Она смеётся, пытается повторить, но у неё это плохо получается. Я замечаю на груди её, в разрезе платья, маленький крестик. Она ловит мой взгляд, и крестик исчезает, только тоненькая цепочка остаётся на виду.

Я прошу её спеть.

– Нье, – говорит она, потом соглашается, выносит из дому гитару, и по вечерним туманам и выпавшим на ночь прохладным росам плывут задушевные польские песни.

Я был сражён наповал. Восхищался, благодарил её, а поцеловать, хотя бы по-братски, – нет, не осмелился.

Уже темно, она в свете фонаря над террасой пишет что-то авторучкой на листе бумаги и протягивает мне.

– Что это?

– Мой адрес.

Я бегло читаю. Труднопроизносимое воеводство из двух через дефис слов, далее – Мала-Малина. Это понятно. Улица, номер дома… И подпись: Иренка Игначек.

Аккуратно складываю лист вчетверо, прячу в нагрудном кармане рубахи.

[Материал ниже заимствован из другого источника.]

(* ===== verification/Storage.v ===== *)
(** * Task storage and archiving ([src/src/storage.rs]) *)

From stdpp Require Import prelude gmap list strings.
From Stdlib Require Import ZArith Lia.
From S2P Require Import Prelude.
From S2P Require Import Types.
From S2P Require Import Host.
From S2P Require Import Logic.
From S2P Require Import Frame.
From S2P Require Import Typing.
From S2P Require Import SampleHost.

(** Thirty days. *)
Definition ARCHIVE_AFTER_SECONDS : Z := 30 * 24 * 60 * 60.

Definition active_task_key (task_id : Z) : DataKey := DataKey.ActiveTask task_id.
Definition archived_task_key (task_id : Z) : DataKey := DataKey.ArchivedTask task_id.

Definition has_active_task (task_id : Z) : prog bool :=
  storage_has (active_task_key task_id).

Definition get_active_task (task_id : Z) : prog (option Task) :=
  storage_get c_Task (active_task_key task_id).

Definition set_active_task (task : Task) : prog unit :=
  storage_set c_Task (active_task_key (Task.id task)) task.

Definition get_archived_task (task_id : Z) : prog (option Task) :=
  storage_get c_Task (archived_task_key task_id).

Definition archive_task (task_id : Z) : prog unit :=
  archived ← get_archived_task task_id;
  if bool_decide (is_Some archived) then Fail ContractError.TaskAlreadyArchived
  else
    active ← get_active_task task_id;
    task ← ok_or active ContractError.TaskNotFound;
    if negb (Task.is_done task) || (Task.resolved_at task =? 0) then
      Fail ContractError.TaskNotVerified
    else
      now ← ledger_timestamp;
      let age := u64_saturating_sub now (Task.resolved_at task) in
      if age <=? ARCHIVE_AFTER_SECONDS then Fail ContractError.TaskNotStale
      else
        storage_set c_Task (archived_task_key task_id) task;;
        storage_remove (active_task_key task_id).

(** ** Behaviour *)

Section behaviour.
Context {Sto Wld : Type} `{!InstanceStorage Sto} `{!World Wld}.
Implicit Types (st : state Sto Wld) (cx : context).

Definition active_task st (i : Z) : option Task := look c_Task (DataKey.ActiveTask i) (storage st).

Definition archived_task st (i : Z) : option Task :=
  look c_Task (DataKey.ArchivedTask i) (storage st).

(** [archive_task] in every case. *)
Definition archive_outcome cx (i : Z) st : outcome Sto Wld unit :=
  match archived_task st i, active_task st i with
  | Some _, _ => Failed ContractError.TaskAlreadyArchived st
  | None, None => Failed ContractError.TaskNotFound st
  | None, Some t =>
      if decide (Task.is_done t = true /\ Task.resolved_at t <> 0) then
        if decide (Task.resolved_at t + ARCHIVE_AFTER_SECONDS < timestamp cx) then
          Done tt
            (with_storage
               (fun s => sremove (DataKey.ActiveTask i) (sset (DataKey.ArchivedTask i) (VTask t) s))
               st)
        else Failed ContractError.TaskNotStale st
      else Failed ContractError.TaskNotVerified st
  end.

Lemma archive_task_run cx i st :
  well_typed st -> run cx (archive_task i) st = archive_outcome cx i st.
Proof.
  intros Hwt. unfold archive_task, archive_outcome, get_archived_task, get_active_task,
    archived_task_key, active_task_key. run_go.
  fold (archived_task st i). destruct (archived_task st i); [done|]. simpl. run_go.
  fold (active_task st i). destruct (active_task st i) as [t|]; [|done].
  destruct (Task.is_done t), (Z.eqb_spec (Task.resolved_at t) 0); simpl;
    rewrite ?decide_False by naive_solver; try done.
  rewrite decide_True by naive_solver. run_go.
  unfold u64_saturating_sub. case_match eqn:E; case_decide; try done;
    unfold ARCHIVE_AFTER_SECONDS in *; lia.
Qed.

End behaviour.
(* ===== verification/SampleRun.v ===== *)
(** * A sample history

    One concrete history of the contract on the sample host: two guardians, two
    tasks, votes, a payment.  The witnesses evaluate its states. *)

From stdpp Require Import prelude gmap list strings.
From Stdlib Require Import ZArith Lia.
From S2P Require Import Prelude.
From S2P Require Import Types.
From S2P Require Import Host.
From S2P Require Import Logic.
From S2P Require Import Typing.
From S2P Require Import SampleHost.
From S2P Require Import System.

Definition day : Z := 86400.

Definition vault1 : Address := Addr 70.
Definition drips1 : Address := Addr 80.
Definition worker : Address := Addr 90.

Definition script : list (context * Call) := [
  (at_time 1, Call.Initialize token 10);
  (at_time 2, Call.AddGuardian admin guardian1);
  (at_time 3, Call.AddGuardian admin guardian2);
  (at_time 4, Call.SetReputation admin guardian1 200);
  (at_time 5, Call.SetReputation admin guardian2 150);
  (at_time 6, Call.LockTokens guardian1 50);
  (at_time 7, Call.LockTokens guardian2 60);
  (at_time 8, Call.RegisterTask admin 1);
  (at_time 9, Call.RegisterTask admin 2);
  (at_time 10, Call.SetVaultAddress admin vault1);
  (at_time 11, Call.Vote guardian1 1);
  (at_time 12, Call.Vote guardian2 1);
  (at_time 13, Call.StartRewardStream admin drips1 worker 1);
  (at_time (40 * day), Call.ArchiveTask 1)
].

(** The state after the first [n] calls. *)
Definition scene (n : nat) : sample_state := invoke_all (take n script) (deployed w0).

Lemma script_wf n : calls_wf (take n script).
Proof.
  apply Forall_take. by apply (bool_decide_unpack (Forall _ script)); vm_compute.
Defined.

Lemma scene_reachable n : reachable (scene n).
Proof. apply reachable_invoke_all; [apply script_wf | apply reachable_deployed]. Qed.

Lemma scene_typed n : well_typed (scene n).
Proof. apply reachable_well_typed, scene_reachable. Qed.

(** How a run ended, without the state it ended in: the witnesses evaluate
    this. *)
Definition ending {A} (o : outcome (gmap DataKey Val) sample_world A) : option (unit + ContractError) :=
  match o with Done _ _ => Some (inl tt) | Failed e _ => Some (inr e) | Trapped _ => None end.

Lemma ending_failed {A} (o : outcome (gmap DataKey Val) sample_world A) e :
  ending o = Some (inr e) -> exists st, o = Failed e st.
Proof. destruct o; simpl; naive_solver. Qed.

Lemma ending_done (o : outcome (gmap DataKey Val) sample_world unit) :
  ending o = Some (inl tt) -> exists st, o = Done tt st.
Proof. destruct o as [[]| |]; simpl; naive_solver. Qed.

Lemma ending_invoke cx c (st : sample_state) :
  ctx_wf cx -> call_wf c -> ending (run cx (exec c) st) = Some (inl tt) ->
  commits cx c st (invoke cx c st).
Proof. intros Hcx Hc [st' Hd]%ending_done. unfold invoke, commits. by rewrite Hd. Qed.

Lemma ending_commits cx c (st : sample_state) :
  ctx_wf cx -> call_wf c -> ending (run cx (exec c) st) = Some (inl tt) ->
  exists st', commits cx c st st'.
Proof. intros Hcx Hc [st' Hd]%ending_done. by exists st'. Qed.

(** Every call of the script commits. *)
Definition script_step_ok (n : nat) : bool :=
  match script !! n with
  | Some (cx, c) => bool_decide (ending (run cx (exec c) (scene n)) = Some (inl tt))
  | None => true
  end.

Lemma script_commits : Forall script_step_ok (seq 0 14).
Proof. by_eval. Qed.

Lemma scene_commits n cx c :
  script !! n = Some (cx, c) -> commits cx c (scene n) (scene (S n)).
Proof.
  intros Hn. assert (n < 14)%nat by (by apply lookup_lt_Some in Hn).
  assert (ctx_wf cx /\ call_wf c) as [Hcx Hc].
  { pose proof (script_wf 14) as Hwf. unfold calls_wf in Hwf. rewrite Forall_lookup in Hwf. exact (Hwf n (cx, c) Hn). }
  split_and!; [done..|].
  pose proof script_commits as Hs. rewrite Forall_forall in Hs. specialize (Hs n ltac:(apply elem_of_seq; lia)).
  unfold script_step_ok in Hs. rewrite Hn in Hs. apply bool_decide_unpack, ending_done in Hs as [st' Hd]. rewrite Hd. f_equal.
  unfold scene. rewrite (take_S_r _ _ _ Hn).
  assert (Happ : forall l st, invoke_all (l ++ [(cx, c)]) st = invoke cx c (invoke_all l st)).
  { induction l as [|[]]; intros; simpl; [done|]. by rewrite IHl. }
  rewrite Happ. unfold invoke. unfold scene in Hd. by rewrite Hd.
Qed.

(** A history in which a guardian's reputation is withdrawn. *)
Definition zero_weight_calls : list (context * Call) :=
  take 10 script ++ [(at_time 11, Call.SetReputation admin guardian1 0)].

Definition zero_weight_scene : sample_state := invoke_all zero_weight_calls (deployed w0).

Lemma zero_weight_reachable : reachable zero_weight_scene.
Proof. apply reachable_invoke_all; [by_eval | apply reachable_deployed]. Qed.
(** The state a call made from inside [vote] would find. *)
Definition held : sample_state := with_storage (sset DataKey.Lock (VBool true)) (scene 10).

Lemma held_typed : well_typed held.
Proof. by apply well_typed_set; [apply scene_typed|]. Qed.

Lemma mutex_excludes_witness :
  exists st1, run (at_time 20) (exec (Call.Vote guardian1 1)) held = Failed ContractError.Locked st1 /\
    store_eq (storage st1) (storage held) /\ world st1 = world held.
Proof.
  destruct (ending_failed (run (at_time 20) (exec (Call.Vote guardian1 1)) held)
    ContractError.Locked) as [st1 H]; [vm_compute; reflexivity|].
  pose proof (mutex_excludes (at_time 20) (Call.Vote guardian1 1) held held_typed
    ltac:(by_eval) ltac:(by_eval) ltac:(by_eval)) as K.
  rewrite H in K. exists st1. split; [exact H | exact (proj2 K)].
Defined.
Lemma get_never_set cx k st :
  well_typed st -> k = DataKey.Admin \/ k = DataKey.DripsAddress ->
  run cx (storage_get c_Address k) st = Done None st.
Proof.
  intros Hwt Hk.
  assert (sget k (storage st) = None) as Hn.
  { destruct (sget k (storage st)) as [v|] eqn:E; [|done]. apply Hwt in E. by destruct Hk; subst; destruct v. }
  rewrite run_get; [unfold look; by rewrite Hn|]. intros v Hv. congruence.
Qed.

Lemma match_some_id {A} (o : option A) : match o with Some x => Some x | None => None end = o.
Proof. by destruct o. Qed.

Lemma get_snapshot_run cx offset limit st :
  well_typed st -> in_u32 offset -> in_u32 limit -> indexes_fit st ->
  exists s, run cx (get_snapshot offset limit) st = Done s st /\ shows st offset limit s.
Proof.
  intros Hwt Ho Hl (Fg & Ft & Fv & Fs). unfold get_snapshot, get_all_guardians, get_all_tasks, get_all_reward_streams.
  rewrite run_bind, run_get by solve_readable. rewrite run_bind, run_get by solve_readable.
  rewrite run_bind, run_get by solve_readable. rewrite run_bind, get_never_set by auto.
  rewrite run_bind, run_get by solve_readable. rewrite run_bind, get_never_set by auto. cbv zeta.
  fold (capped limit). rewrite !run_bind, run_get, run_ret by solve_readable. fold (all_guardians st).
  rewrite page_spec by (done || by apply capped_u32). fold (slice offset limit (all_guardians st)).
  rewrite run_bind. destruct (snapshot_guardians_run cx (slice offset limit (all_guardians st)) ∅ ∅ st Hwt)
    as (gs & rs & -> & Hg & Hr).
  rewrite !run_bind, run_get, run_ret by solve_readable. fold (all_tasks st).
  rewrite page_spec by (done || by apply capped_u32). fold (slice offset limit (all_tasks st)).
  rewrite run_bind. destruct (snapshot_lookups_run cx Tasks.get_task (active_task st) (slice offset limit (all_tasks st)) ∅ st)
    as (ts & -> & Ht).
  { intros i. unfold Tasks.get_task, get_active_task, active_task_key. by rewrite run_get by solve_readable. }
  rewrite run_bind, run_get by solve_readable. fold (all_votes st).
  rewrite page_spec by (done || by apply capped_u32). fold (slice offset limit (all_votes st)).
  rewrite !run_bind, run_get, run_ret by solve_readable. fold (all_streams st).
  rewrite page_spec by (done || by apply capped_u32). fold (slice offset limit (all_streams st)).
  rewrite run_bind. destruct (snapshot_lookups_run cx Drips.get_reward_stream (reward_stream st)
    (slice offset limit (all_streams st)) ∅ st) as (ss & -> & Hs).
  { intros i. unfold Drips.get_reward_stream. by rewrite run_get by solve_readable. }
  eexists. split; [done|]. split; simpl; try done.
  - intros g. rewrite Hr, lookup_empty. apply match_some_id.
  - intros i. rewrite Ht, lookup_empty. apply match_some_id.
  - intros v. apply snapshot_votes_lookup.
  - intros i. rewrite Hs, lookup_empty. apply match_some_id.
Qed.

(** A map whose keys come from a list is no larger than the list. *)
Lemma map_within_list {K A} `{Countable K} (m : gmap K A) (l : list K) n :
  (forall k, k ∉ l -> m !! k = None) -> (length l <= n)%nat -> (size m <= n)%nat.
Proof.
  intros Hm Hn. etrans; [|exact Hn]. rewrite <- length_map_to_list, <- (length_fmap fst).
  apply submseteq_length, NoDup_submseteq; [apply NoDup_fst_map_to_list|].
  intros k ([k' x] & -> & Hkx%elem_of_map_to_list)%list_elem_of_fmap. simpl.
  destruct (decide (k' ∈ l)); [done|]. rewrite Hm in Hkx by done. done.
Qed.
Definition external {X} (op : HostE X) : bool := bool_decide (is_Some (callee_of op)).

(** What a host lets happen: who may call back, from which contexts entry points
    are called, and how the world may change by itself. *)
Record host (Wld : Type) := Host {
  calls_in : callee -> bool;
  context_ok : context -> Prop;
  drifts : relation Wld;
}.
Arguments Host {Wld}.
Arguments calls_in {Wld}.
Arguments context_ok {Wld}.
Arguments drifts {Wld}.

(** The host that forbids nothing. *)
Definition open_host {Wld} : host Wld := Host (fun _ => true) ctx_wf (fun _ _ => True).

(** Whether the contract may be re-entered during a host call. *)
Definition exposed {Wld} (h : host Wld) {X} (op : HostE X) : bool :=
  match callee_of op with Some c => calls_in h c | None => false end.

Lemma exposed_open {Wld X} (op : HostE X) : exposed (open_host (Wld := Wld)) op = external op.
Proof. unfold exposed, external. by destruct (callee_of op). Qed.

Section runs.
Context {Sto Wld : Type} `{!InstanceStorage Sto} `{!World Wld}.
Implicit Types (st : state Sto Wld) (cx : context) (R : relation (state Sto Wld)) (h : host Wld).

(** What may happen to the state around a host call: [R] while a contract that
    calls back has control, nothing otherwise. *)
Definition around h R {X} (op : HostE X) : relation (state Sto Wld) := if exposed h op then R else eq.

(** A run in which [R] happens before and after the effect of every exposed
    call. *)
Fixpoint rrun_on h R cx {A} (p : prog A) st (o : outcome Sto Wld A) : Prop :=
  match p with
  | Ret a => o = Done a st
  | Fail e => o = Failed e st
  | Panic r => o = Trapped r
  | Vis op k =>
      exists st1, around h R op st st1 /\
        match handle cx op st1 with
        | inl (x, st2) => exists st3, around h R op st2 st3 /\ rrun_on h R cx (k x) st3 o
        | inr r => o = Trapped r
        end
  end.

#[global] Arguments rrun_on : simpl never.

(** Calls of other contracts that call back: committed entry points, each of
    them a run with re-entry itself, and changes of the world. *)
Definition calls_back h R : relation (state Sto Wld) := fun st st' =>
  (exists cx c, context_ok h cx /\ call_wf c /\ rrun_on h R cx (exec c) st (Done tt st')) \/
  (exists w, drifts h (world st) w /\ st' = with_world w st).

Она постелила мне в небольшой комнате с окнами в сад. Вокруг белизна стен с фотопортретами неизвестных мне людей, на белёной печи – разноцветные узоры, как на стенах дома снаружи. Из открытого окна веет послегрозовым, насыщенным озоном, чистым, свежим воздухом. Защёлкали, засвистели в саду на все лады соловьи… Не спалось. Перед глазами стояла Иренка, и я говорил ей то, что не хватало духу сказать вечером. Я слышал, как она за дверью тихо ступает туда-сюда, позвякивает посудой, вёдрами, выходит во двор – управляется с возложенным на её хрупкие плечи хозяйством. Уснул как-то резко, мгновенно, точно в яму провалился.

Утром меня ждала на табурете чистая, свежевыглаженная солдатская форма, на столе – стакан молока. В углу стояли костыли, один мой сапог с какой-то калошей рядом – для больной ноги, стало быть, и пакет, видать, со вторым, разрезанным сапогом. Да, нога опять заныла со страшной силой, хоть на стену лезь.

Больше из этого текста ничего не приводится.